Simeone, este viernes, junto a Germán Burgos - EFE
Alavés-Atlético

Las grietas del Atlético

Afronta un final de curso descafeinado y con varios frentes abiertos para seguir estando en la elite

J. A. M.
MadridActualizado:

El Atlético de Madrid inicia hoy (20.45 horas) en el estadio de Mendizorroza el camino de transición que le conducirá a un verano en el que la dirección deportiva tendrá como tarea reconstruir una plantilla que no ha respondido a las expectativas. Fuera de la Copa del Rey en enero, al club rojiblanco se le esfumaron en la semana previa al parón de selecciones los otros objetivos de la temporada. En Turín murió la ilusión por la Champions y la posterior derrota en San Mamés dejó prácticamente enterradas las opciones de pelear la Liga al Barcelona, distanciado a diez puntos cuando faltan una decena de jornadas. El Atlético es consciente de que el próximo mercado de fichajes será movido por la precipitada marcha de Lucas Hernández al Bayern y porque habrá varias bajas, algunas cantadas como las de Godín o Filipe Luis. La continuidad de Juanfran es una incógnita, también la de Savic. Otros jugadores, como Thomas o Saúl, están en el punto de mira de gigantes de la Premier y algún conjunto puede tener la tentación de pagar sus cláusulas. Aunque de puertas para fuera afirma que no ha arrojado la toalla por el título, el objetivo del técnico en este tramo final es mantener la tensión del grupo para que no se deje llevar e intentar terminar segundos por delante del RealMadrid. «Soy exageradamente optimista y en una semana pueden pasar muchas cosas en el fútbol. Veo al equipo con entusiasmo y con ilusión. Quedan diez jornadas y queda mucho en juego todavía para nosotros en la Liga», dijo ayer.

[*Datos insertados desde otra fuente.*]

(* ===== verification/Database.v ===== *)
(** * The database

    Models include/pstore/core/database.hpp, lib/core/database.cpp, the parts of
    lib/core/file_header.cpp that read the database, and
    lib/core/generation_iterator.cpp: access to and allocation of store memory, the
    linked list of revisions, synchronisation with the head revision, and opening a
    file. The memory is modelled at the granularity of the objects placed in it; space
    that has been allocated holds no object until one is constructed there. *)

From S2P Require Import Prelude BitCount Checksum Address Region Storage FileHeader StoreIntf HamtTypes HamtMap.

(** [head_revision] *)
Definition head_revision : Z := 2 ^ 32 - 1.

(** What lives in the store: transaction trailers and the objects of clients. *)
Inductive dobj (O : Type) :=
  | DTrailer (t : trailer)
  | DObj (o : O).
Arguments DTrailer {O} _.
Arguments DObj {O} _.

(** ** [database::sizes] *)

Record sizes := Sizes { footer_pos : Z; logical_size : Z }.

Definition sizes_ctor (pos : Z) : sizes := Sizes pos (pos + sizeof_trailer).

Definition update_footer_pos (new_footer_pos : Z) (s : sizes) : outcome sizes :=
  _ <-? oassert (new_footer_pos >=? leader_size) ;;
  Ok (Sizes new_footer_pos (Z.max (logical_size s) (new_footer_pos + sizeof_trailer))).

Definition update_logical_size (new_logical_size : Z) (s : sizes) : outcome sizes :=
  _ <-? oassert (new_logical_size >=? footer_pos s + sizeof_trailer) ;;
  Ok (Sizes (footer_pos s) (Z.max (logical_size s) new_logical_size)).

Definition truncate_logical_size (new_logical_size : Z) (s : sizes) : outcome sizes :=
  _ <-? oassert (new_logical_size >=? footer_pos s + sizeof_trailer) ;;
  Ok (Sizes (footer_pos s) new_logical_size).

(** ** The state *)

(** [db_header] and [db_mem] are the file's contents; the other members are this
    process's view of it. [db_indices] is the cache of open indices. *)
Record database (O : Type) := Database {
  db_storage : storage;
  db_header : header;
  db_mem : gmap Z (dobj O);
  db_size : sizes;
  db_modified : bool;
  db_closed : bool;
  db_indices : list (option hamt_map)
}.
Arguments Database {O} _ _ _ _ _ _ _.
Arguments db_storage {O} _.
Arguments db_header {O} _.
Arguments db_mem {O} _.
Arguments db_size {O} _.
Arguments db_modified {O} _.
Arguments db_closed {O} _.
Arguments db_indices {O} _.

Section database.
Context {O : Type}.
Local Abbreviation DB := (database O).
Implicit Types db : DB.

Definition set_storage (st : storage) db : DB :=
  Database st (db_header db) (db_mem db) (db_size db) (db_modified db) (db_closed db) (db_indices db).
Definition set_header (h : header) db : DB :=
  Database (db_storage db) h (db_mem db) (db_size db) (db_modified db) (db_closed db) (db_indices db).
Definition set_mem (m : gmap Z (dobj O)) db : DB :=
  Database (db_storage db) (db_header db) m (db_size db) (db_modified db) (db_closed db) (db_indices db).
Definition set_size (s : sizes) db : DB :=
  Database (db_storage db) (db_header db) (db_mem db) s (db_modified db) (db_closed db) (db_indices db).
Definition set_modified db : DB :=
  Database (db_storage db) (db_header db) (db_mem db) (db_size db) true (db_closed db) (db_indices db).
Definition set_closed db : DB :=
  Database (db_storage db) (db_header db) (db_mem db) (db_size db) (db_modified db) true (db_indices db).
Definition set_indices (ix : list (option hamt_map)) db : DB :=
  Database (db_storage db) (db_header db) (db_mem db) (db_size db) (db_modified db) (db_closed db) ix.

(** ** Access *)

(** [first_writable_address] *)
Definition first_writable_address db : Z := typed_add sizeof_trailer (h_footer_pos (db_header db)) 1.

(** A pointer into a mapping, or a temporary block with the copies that fill it. *)
Inductive block :=
  | Direct (p : pointer)
  | Spanning (calls : list copy_call).

(** [get_spanning] *)
Definition get_spanning db (addr size : Z) (initialized : bool) : outcome block :=
  if initialized then calls <-? copy (db_storage db) addr size ;; Ok (Spanning calls)
  else Ok (Spanning []).

(** The deleter of a spanning block: copies a writable block back to the store. *)
Definition release_spanning db (addr size : Z) (writable : bool) : outcome (list copy_call) :=
  if writable then
    _ <-? oassert (addr >=? first_writable_address db) ;; copy (db_storage db) addr size
  else Ok [].

(** [get] *)
Definition db_get db (addr size : Z) (initialized writable : bool) : outcome block :=
  if db_closed db then Throw (Raise store_closed)
  else if writable && (addr <? first_writable_address db) then Throw (Raise read_only_address)
  else
    let logical := logical_size (db_size db) in
    if (addr >? logical) || (size >? logical - addr) then Throw (Raise bad_address)
    else if request_spans_regions (db_storage db) addr size then get_spanning db addr size initialized
    else p <-? address_to_pointer (db_storage db) addr ;; Ok (Direct p).

(** [getro]: the object at [addr] *)
Definition db_getro db (addr size : Z) : outcome (dobj O) :=
  _ <-? db_get db addr size true false ;;
  match db_mem db !! addr with
  | Some o => Ok o
  | None => Throw Dangling
  end.

(** [getro (typed_address<trailer>)] *)
Definition getro_trailer db (addr : Z) : outcome trailer :=
  if negb (addr mod 8 =? 0) then Throw (Raise bad_alignment)
  else
    o <-? db_getro db addr sizeof_trailer ;;
    match o with
    | DTrailer t => Ok t
    | DObj _ => Throw Dangling
    end.

(** [get_footer] and [get_current_revision] *)
Definition get_footer db : outcome trailer := getro_trailer db (footer_pos (db_size db)).
Definition get_current_revision db : outcome Z := t <-? get_footer db ;; Ok (generation t).

(** ** Allocation *)

(** Newly allocated space holds no object. *)
Definition forget_from (a : Z) (m : gmap Z (dobj O)) : gmap Z (dobj O) := filter (fun p => p.1 < a) m.

(** [allocate] *)
Definition db_allocate (bytes align : Z) : M DB Z :=
  massert (is_power_of_two align) ;;;
  closed <- gets db_closed ;;
  if closed then throw (Raise store_closed)
  else
    modify set_modified ;;;
    result <- gets (fun db => logical_size (db_size db)) ;;
    pos <- gets (fun db => footer_pos (db_size db)) ;;
    massert (result >=? pos + sizeof_trailer) ;;;
    extra_for_alignment <- lift (calc_alignment result align) ;;
    massert (extra_for_alignment <? align) ;;;
    let new_logical_size := wrap64 (result + bytes + extra_for_alignment) in
    st <- gets db_storage ;;
    st <- lift (map_bytes new_logical_size st) ;;
    modify (set_storage st) ;;;
    sz <- gets db_size ;;
    sz <- lift (update_logical_size new_logical_size sz) ;;
    modify (fun db => set_mem (forget_from result (db_mem db)) (set_size sz db)) ;;;
    ret (result + extra_for_alignment).

(** [truncate] *)
Definition db_truncate (size : Z) : M DB unit :=
  closed <- gets db_closed ;;
  if closed then throw (Raise store_closed)
  else
    modify set_modified ;;;
    st <- gets db_storage ;;
    st <- lift (map_bytes size st) ;;
    modify (set_storage st) ;;;
    sz <- gets db_size ;;
    sz <- lift (truncate_logical_size size sz) ;;
    modify (set_size sz).

(** [set_new_footer] *)
Definition set_new_footer (new_footer_pos : Z) : M DB unit :=
  sz <- gets db_size ;;
  sz <- lift (update_footer_pos new_footer_pos sz) ;;
  modify (set_size sz) ;;;
  modify (fun db => set_header (with_footer_pos new_footer_pos (db_header db)) db).

(** ** Revisions *)

(** [trailer::validate] *)
Definition trailer_validate db (pos : Z) : outcome unit :=
  if pos =? null_address then Ok tt
  else
    ok <-?
      (if (pos <? leader_size) || negb (pos mod 8 =? 0) then Ok false
       else
         footer <-? getro_trailer db pos ;;
         let prev_pos := prev_generation footer in
         if negb (crc_is_valid footer) || negb (signature_is_valid footer) then Ok false
         else
           prev_too_late <-? (if pos >=? sizeof_trailer then
                                before <-? typed_sub sizeof_trailer pos 1 ;; Ok (prev_pos >? before)
                              else Ok false) ;;
           if prev_too_late then Ok false
           else if pos <? tr_size footer then Ok false
           else
             let transaction_first_byte :=
               if prev_pos =? null_address then leader_size else typed_add sizeof_trailer prev_pos 1 in
             start <-? addr_sub pos (tr_size footer) ;;
             Ok (start =? transaction_first_byte)) ;;
    if ok then Ok tt else Throw (Raise footer_corrupt).

(** The loop of [older_revision_footer_pos] *)
Fixpoint revision_loop (fuel : nat) db (revision pos : Z) : outcome Z :=
  match fuel with
  | 0%nat => Throw OutOfFuel
  | S fuel =>
      tail <-? getro_trailer db pos ;;
      if revision >? generation tail then Throw (Raise unknown_revision)
      else if generation tail =? revision then Ok pos
      else
        _ <-? trailer_validate db (prev_generation tail) ;;
        revision_loop fuel db revision (prev_generation tail)
  end.

(** [older_revision_footer_pos]; each iteration moves to an older generation *)
Definition older_revision_footer_pos db (revision : Z) : outcome Z :=
  current <-? get_current_revision db ;;
  if (revision =? head_revision) || (revision >? current) then Throw (Raise unknown_revision)
  else revision_loop (Z.to_nat (current + 1)) db revision (footer_pos (db_size db)).

(** [clear_index_cache]. The cache gives up its references; an index that no client holds any more
    is destroyed with it, and its destructor is [hamt_clear] of HamtMap.v, which frees the nodes it
    still has on the heap. The heap is not part of this state. *)
Definition clear_index_cache db : DB := set_indices (replicate num_indices None) db.

(** The part of [sync] that moves to the head revision *)
Definition sync_head (new_footer_pos : Z) : M DB unit :=
  st <- gets db_storage ;;
  let file_size := file_size (maps st) in
  if new_footer_pos + sizeof_trailer >? file_size then throw (Raise footer_corrupt)
  else
    st <- lift (map_bytes (new_footer_pos + sizeof_trailer) st) ;;
    modify (set_storage st) ;;;
    sz <- gets db_size ;;
    sz <- lift (update_footer_pos new_footer_pos sz) ;;
    modify (set_size sz) ;;;
    db <- get ;;
    lift (trailer_validate db new_footer_pos).

(** The end of [sync] *)
Definition sync_finish (revision pos : Z) : M DB unit :=
  pos <- (if negb (revision =? head_revision) then
            db <- get ;; lift (older_revision_footer_pos db revision)
          else ret pos) ;;
  modify clear_index_cache ;;;
  sz <- gets db_size ;;
  sz <- lift (update_footer_pos pos sz) ;;
  modify (set_size sz).

(** [sync] *)
Definition sync (revision : Z) : M DB unit :=
  pos <- gets (fun db => footer_pos (db_size db)) ;;
  db <- get ;;
  current <- (if revision =? head_revision then ret 0 else lift (get_current_revision db)) ;;
  if negb (revision =? head_revision) && (revision =? current) then ret tt
  else
    let is_newer := (revision =? head_revision) || (revision >? current) in
    massert (is_newer || negb (pos =? null_address)) ;;;
    if is_newer then
      _ <- lift (db_get db 0 sizeof_header true false) ;;
      let new_footer_pos := h_footer_pos (db_header db) in
      if (revision =? head_revision) && (new_footer_pos =? pos) then ret tt
      else
        sync_head new_footer_pos ;;;
        sync_finish revision new_footer_pos
    else sync_finish revision pos.

(** ** Iteration over the revisions *)

(** [generation_iterator::operator++] *)
Definition generation_incr db (pos : Z) : outcome Z :=
  t <-? getro_trailer db pos ;;
  _ <-? trailer_validate db (prev_generation t) ;;
  Ok (prev_generation t).

(** A range-based [for] over a [generation_container] *)
Fixpoint collect_generations (fuel : nat) db (pos : Z) : outcome (list Z) :=
  if pos =? null_address then Ok []
  else
    match fuel with
    | 0%nat => Throw OutOfFuel
    | S fuel =>
        next <-? generation_incr db pos ;;
        rest <-? collect_generations fuel db next ;;
        Ok (pos :: rest)
    end.

(** [generation_container::begin]: the iterator's constructor validates its position *)
Definition generations_begin db : outcome Z :=
  let pos := footer_pos (db_size db) in
  _ <-? trailer_validate db pos ;; Ok pos.

(** ** Opening *)

(** [get_footer_pos]: the checks of a file's header *)
Definition get_footer_pos (h : header) (file_size : Z) : outcome Z :=
  if negb (bool_decide (h_signature1 h = file_signature1)) || negb (h_signature2 h =? file_signature2)
  then Throw (Raise header_corrupt)
  else if negb (h_header_size h =? sizeof_header) || negb ((h_version h).1 =? major_version) ||
          negb ((h_version h).2 =? minor_version)
  then Throw (Raise header_version_mismatch)
  else if negb (header_is_valid h) then Throw (Raise header_corrupt)
  else
    let footer_offset := h_footer_pos h in
    if (footer_offset <? leader_size) || (file_size <? leader_size + sizeof_trailer) ||
       (footer_offset >? file_size - sizeof_trailer)
    then Throw (Raise header_corrupt)
    else Ok footer_offset.

(** [build_new_store]: header, trailer and file size of an empty store *)
Definition build_new_store (uuid : list Z) (now : Z) : header * gmap Z (dobj O) * Z :=
  let h := with_footer_pos leader_size (header_ctor uuid) in
  let t := make_trailer 0 0 now null_address (replicate num_indices null_address) in
  (h, {[leader_size := DTrailer t]}, Z.max (leader_size + sizeof_trailer) min_region_size).

(** The constructor and [finish_init], on a file with the given contents *)
Definition database_open (page_size : Z) (h : header) (m : gmap Z (dobj O)) (file_size : Z) : outcome DB :=
  pos <-? get_footer_pos h file_size ;;
  st <-? storage_ctor file_size ;;
  st <-? update_master_pointers 0 st ;;
  let db := Database st h m (sizes_ctor pos) false false (replicate num_indices None) in
  _ <-? trailer_validate db pos ;;
  st <-? protect page_size sizeof_header (logical_size (db_size db)) st ;;
  Ok (set_storage st db).

(** [close]; the vacuum process is not started in its default mode *)
Definition db_close db : DB := if db_closed db then db else set_closed db.

End database.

Los rojiblancos abren hoy en el campo del Alavés ese tránsito hacia el final de temporada en un ambiente de bajón anímico, especialmente por parte de una afición que se muestra decepcionada por los últimos resultados deportivos, sorprendida por la pérdida de un futbolista con un enorme futuro como Lucas y preocupada porque el club tiene varios frentes sin cerrar. Uno de los que más inquieta a la parroquia es la ampliación del contrato de Oblak, uno de los pilares sobre los que Simeone y la dirección deportiva quieren construir el próximo proyecto. Aunque todo parece atado desde hace semanas, el guardameta sigue sin anunciar su renovación. La salida de Lucas aumenta la sensación de inseguridad en una hinchada que no termina de confiar en que la cuantía de las cláusulas de sus jugadores consigan ahuyentar a los gigantes del continente. La de Griezmann pasará en junio a ser de 120 millones y, aunque el francés ha asegurado que está cansado de los rumores, el interés del Barcelona se ha reactivado. Simeone volvió a arropar ayer a su delantero: «No me puedo imaginar un Atlético sin Griezmann el curso que viene porque tiene contrato, es el capitán, ha dado todo al Atlético desde el momento que llegó y me imagino que mañana (por hoy) hará un partidazo».

En el verano se moverá mucho dinero en Europa y algunos clubes podrían intentar convencer a jugadores rojiblancos tirando de talonario. Thomas, al que Simeone considera indispensable, y Saúl son dos piezas codiciadas y el club tendrá que estar muy atento en los próximos meses.